*ACTIVITY*.
Every line from the one with "Definition nmgen_receiver_body (mem" to the one with "destruct (lookup_lt_is_Some_2 pkts", including those two, is to be copied exactly; all other lines of the entries below are left out.

*DATA UNDER STUDY*.
(* ===== verification/Nmgen.v ===== *)
(** * apps/nmgen.c: the packet generator

    The bodies of the sender and receiver threads.  [th->cancel] is set by
    another thread: a run of a loop on it is a run of some number of rounds
    ([iter_nat]), and the theorems hold for every number.  What [rand] returns
    for the n-th packet is an argument.  Pinning the thread to a processor, the
    clock and the printed rates are not modelled. *)

From S2P Require Import Prelude CStr LibpopH PopBuf Netmap PopNetmap TxRing Packet Options.

Section nmgen.
Context {W : Type} `{Netmap W} `{Ram W}.
Import NmgenOpt.

(** ** The sender thread *)

(** [2048 * gen->batch], an [int], as the [size_t] argument. *)
Definition batch_bytes {St : Type} (batch : Z) : M St Z :=
  if (2 ^ 31 <=? 2048 * batch) || (2048 * batch <? - 2 ^ 31) then throw SignedOverflow
  else mret (u64 (2048 * batch)).

(** The body of the loop that prepares the packets; [pkts_phy] has
    [MAX_BATCH_NUM] elements. *)
Definition prepare (g : nmgen) (mem pbuf : loc) (cpu : Z) (rnd : Z -> Z) (n : Z) (pkts_phy : list Z)
    : M (proc W) (list Z) :=
  if MAX_BATCH_NUM <=? n then throw OutOfBounds
  else
    data ← pop_buf_data pbuf;
    let pkt := data +64 2048 * n in
    pa ← pop_virt_to_phys mem pkt;
    _ ← build_at pbuf pkt
          (nmgen_build_packet (pktlen g) cpu (rnd n) (dstmac g) (srcmac g) (srcip g) (dstip g));
    mret (pkts_phy ++ [pa]).

(** Up to the start of the transmit loop. *)
Definition nmgen_sender_setup (g : nmgen) (mem : loc) (cpu : Z) (rnd : Z -> Z)
    : M (proc W) (option (list Z)) :=
  size ← batch_bytes (batch g);
  opbuf ← pop_buf_alloc mem size;
  match opbuf with
  | None => mret None
  | Some pbuf =>
      _ ← pop_buf_put pbuf size;
      pkts_phy ← for_each (seqZ 0 (batch g)) (prepare g mem pbuf cpu rnd) [];
      mret (Some pkts_phy)
  end.

(** The body of the loop over the batch: the next index and the two counters
    of the round.  [gen->pktlen << 3] is an [int]. *)
Definition nmgen_fill (g : nmgen) (ring : loc) (pkts_phy : list Z) (b : Z) (x : Z * Z * Z)
    : M (proc W) (Z * Z * Z) :=
  let '(head, npkts, nbits) := x in
  pa ← require OutOfBounds (pkts_phy !! Z.to_nat b);
  head' ← tx_slot ring head pa (pktlen g);
  mret (head', npkts +64 1, nbits +64 i32 (Z.shiftl (pktlen g) 3)).

(** One round of the transmit loop on the thread's counters. *)
Definition nmgen_send_round (g : nmgen) (fd : Z) (ring : loc) (pkts_phy : list Z) (c : Z * Z)
    : M (proc W) ((Z * Z) + (Z * Z)) :=
  ret ← nioctxsync fd ring;
  if ret <? 0 then mret (inr c)
  else
    r ← load_ring ring;
    let space := nm_ring_space r in
    if space =? 0 then mret (inl c)
    else
      let n := if u64 (batch g) <? space then u64 (batch g) else space in
      x ← for_each (seqZ 0 n) (nmgen_fill g ring pkts_phy) (r_head r, 0, 0);
      let '(head, npkts, nbits) := x in
      _ ← advance ring head;
      mret (inl (c.1 +64 npkts, c.2 +64 nbits)).

(** [while (nm_tx_pending(ring)) ioctl(..., NIOCTXSYNC, ...)]. *)
Definition nmgen_drain (fd : Z) (ring : loc) (_ : ()) : M (proc W) (() + ()) :=
  r ← load_ring ring;
  if nm_tx_pending r then _ ← nioctxsync fd ring; mret (inl ()) else mret (inr ()).

(** The thread, cancelled after [rounds] rounds: its counters. *)
Definition nmgen_sender_body (g : nmgen) (mem : loc) (cpu : Z) (rnd : Z -> Z) (fd : Z) (ring : loc)
    (rounds : nat) : M (proc W) (Z * Z) :=
  opkts ← nmgen_sender_setup g mem cpu rnd;
  match opkts with
  | None => mret (0, 0)
  | Some pkts_phy =>
      x ← iter_nat (nmgen_send_round g fd ring pkts_phy) rounds (0, 0);
      match x with
      | inr c => mret c
      | inl c => _ ← while_ (nmgen_drain fd ring) (); mret c
      end
  end.

(** ** The receiver thread *)

(** [while (!nm_ring_empty(ring))]: one packet. *)
Definition nmgen_recv_packet (ring : loc) (c : Z * Z) : M (proc W) ((Z * Z) + (Z * Z)) :=
  r ← load_ring ring;
  if nm_ring_empty r then mret (inr c)
  else
    x ← require OutOfBounds (r_slot r !! Z.to_nat (r_head r));
    _ ← advance ring (nm_ring_next r (r_head r));
    mret (inl (c.1 +64 1, c.2 +64 Z.shiftl (s_len x) 3)).

Definition nmgen_recv_round (fd : Z) (ring : loc) (c : Z * Z) : M (proc W) ((Z * Z) + (Z * Z)) :=
  ret ← niocrxsync fd ring;
  if ret <? 0 then mret (inr c)
  else
    x ← while_ (nmgen_recv_packet ring) (0, 0);
    mret (inl (c.1 +64 x.1, c.2 +64 x.2)).

(** [prxring] is not checked, nor used. *)
Definition nmgen_receiver_body (mem : loc) (fd : Z) (ring : loc) (rounds : nat) : M (proc W) (Z * Z) :=
  _ ← pop_nm_rxring_init fd ring mem;
  x ← iter_nat (nmgen_recv_round fd ring) rounds (0, 0);
  match x with inl c | inr c => mret c end.
End nmgen.

(** ** Lemmas *)

Section lemmas.
Context {W : Type} `{NetmapOk W} `{RamOk W}.
Implicit Type s : proc W.
Import NmgenOpt.

Lemma put_ring_same ring r s : p_rings s !! ring = Some r -> put_ring ring r s = s.
Proof. intros E. unfold put_ring, with_rings. rewrite insert_id by done. by destruct s. Qed.

Lemma flag_set a b : Z.land (Z.lor a b) b = b.
Proof.
  apply Z.bits_inj'. intros n Hn. rewrite Z.land_spec, Z.lor_spec. by destruct (Z.testbit a n), (Z.testbit b n).
Qed.

(** The bits of a packet, as the counter adds them. *)
Definition pkt_bits (g : nmgen) : Z := i32 (Z.shiftl (pktlen g) 3).

Definition items (g : nmgen) (pkts_phy : list Z) : list (Z * Z) := (fun pa => (pa, pktlen g)) <$> pkts_phy.

Lemma u64_add_idemp a b : (u64 a +64 b) = u64 (a + b).
Proof. unfold u64. apply Zplus_mod_idemp_l. Qed.

(** The loop over the batch is a run of slots. *)
Lemma nmgen_fill_run g ring pkts k : forall i head np nb r s,
  p_rings s !! ring = Some r -> ring_wf r -> 0 <= head < r_num_slots r -> (i + k <= length pkts)%nat ->
  let f := filled r head (items g (take k (drop i pkts))) in
  for_each (seqZ (Z.of_nat i) (Z.of_nat k)) (nmgen_fill g ring pkts) (head, u64 np, u64 nb) s =
  Ret ((f.2, u64 (np + Z.of_nat k), u64 (nb + Z.of_nat k * pkt_bits g)), put_ring ring f.1 s).
Proof.
  induction k as [|k IH]; intros i head np nb r s Hr Hwf Hh Hi f.
  - simpl. rewrite !Z.add_0_r, put_ring_same by done. done.
  - rewrite seqZ_cons by lia. cbn [for_each].
    destruct (lookup_lt_is_Some_2 pkts i) as [pa Hpa]; [lia|].
    set (r1 := with_slots r (alter (tx_put pa (pktlen g)) (Z.to_nat head) (r_slot r))).
    assert (nmgen_fill g ring pkts (Z.of_nat i) (head, u64 np, u64 nb) s =
      Ret ((nm_ring_next r head, u64 (np + 1), u64 (nb + pkt_bits g)), put_ring ring r1 s)) as E.
    { unfold nmgen_fill. rewrite Nat2Z.id, Hpa. unfold require. unfold mbind at 1, M_bind at 1.
      unfold mret at 1, M_ret at 1. rewrite (bind_ret _ _ _ _ _ (tx_slot_eq _ _ _ _ _ _ Hr Hwf Hh)).
      unfold mret, M_ret. rewrite !u64_add_idemp. done. }
    rewrite (bind_ret _ _ _ _ _ E).
    replace (Z.succ (Z.of_nat i)) with (Z.of_nat (S i)) by lia.
    replace (Z.pred (Z.of_nat (S k))) with (Z.of_nat k) by lia.
    rewrite (IH (S i) _ (np + 1) (nb + pkt_bits g) r1 (put_ring ring r1 s)); [|apply lookup_insert_eq|..].
    + unfold f. rewrite (drop_S _ _ _ Hpa). cbn [take items fmap list_fmap filled].
      rewrite put_ring_twice. fold r1.
      replace (np + 1 + Z.of_nat k) with (np + Z.of_nat (S k)) by lia.
      by replace (nb + pkt_bits g + Z.of_nat k * pkt_bits g) with (nb + Z.of_nat (S k) * pkt_bits g) by lia.
    + by apply ring_wf_alter.
    + rewrite next_index by done. exact (ring_index_range r head 1 Hwf).
    + lia.
Qed.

*RESPONSE TO THIS TASK*.
Definition nmgen_receiver_body (mem : loc) (fd : Z) (ring : loc) (rounds : nat) : M (proc W) (Z * Z) :=
  _ ← pop_nm_rxring_init fd ring mem;
  x ← iter_nat (nmgen_recv_round fd ring) rounds (0, 0);
  match x with inl c | inr c => mret c end.
End nmgen.

(** ** Lemmas *)

Section lemmas.
Context {W : Type} `{NetmapOk W} `{RamOk W}.
Implicit Type s : proc W.
Import NmgenOpt.

Lemma put_ring_same ring r s : p_rings s !! ring = Some r -> put_ring ring r s = s.
Proof. intros E. unfold put_ring, with_rings. rewrite insert_id by done. by destruct s. Qed.

Lemma flag_set a b : Z.land (Z.lor a b) b = b.
Proof.
  apply Z.bits_inj'. intros n Hn. rewrite Z.land_spec, Z.lor_spec. by destruct (Z.testbit a n), (Z.testbit b n).
Qed.

(** The bits of a packet, as the counter adds them. *)
Definition pkt_bits (g : nmgen) : Z := i32 (Z.shiftl (pktlen g) 3).

Definition items (g : nmgen) (pkts_phy : list Z) : list (Z * Z) := (fun pa => (pa, pktlen g)) <$> pkts_phy.

Lemma u64_add_idemp a b : (u64 a +64 b) = u64 (a + b).
Proof. unfold u64. apply Zplus_mod_idemp_l. Qed.

(** The loop over the batch is a run of slots. *)
Lemma nmgen_fill_run g ring pkts k : forall i head np nb r s,
  p_rings s !! ring = Some r -> ring_wf r -> 0 <= head < r_num_slots r -> (i + k <= length pkts)%nat ->
  let f := filled r head (items g (take k (drop i pkts))) in
  for_each (seqZ (Z.of_nat i) (Z.of_nat k)) (nmgen_fill g ring pkts) (head, u64 np, u64 nb) s =
  Ret ((f.2, u64 (np + Z.of_nat k), u64 (nb + Z.of_nat k * pkt_bits g)), put_ring ring f.1 s).
Proof.
  induction k as [|k IH]; intros i head np nb r s Hr Hwf Hh Hi f.
  - simpl. rewrite !Z.add_0_r, put_ring_same by done. done.
  - rewrite seqZ_cons by lia. cbn [for_each].
    destruct (lookup_lt_is_Some_2 pkts i) as [pa Hpa]; [lia|].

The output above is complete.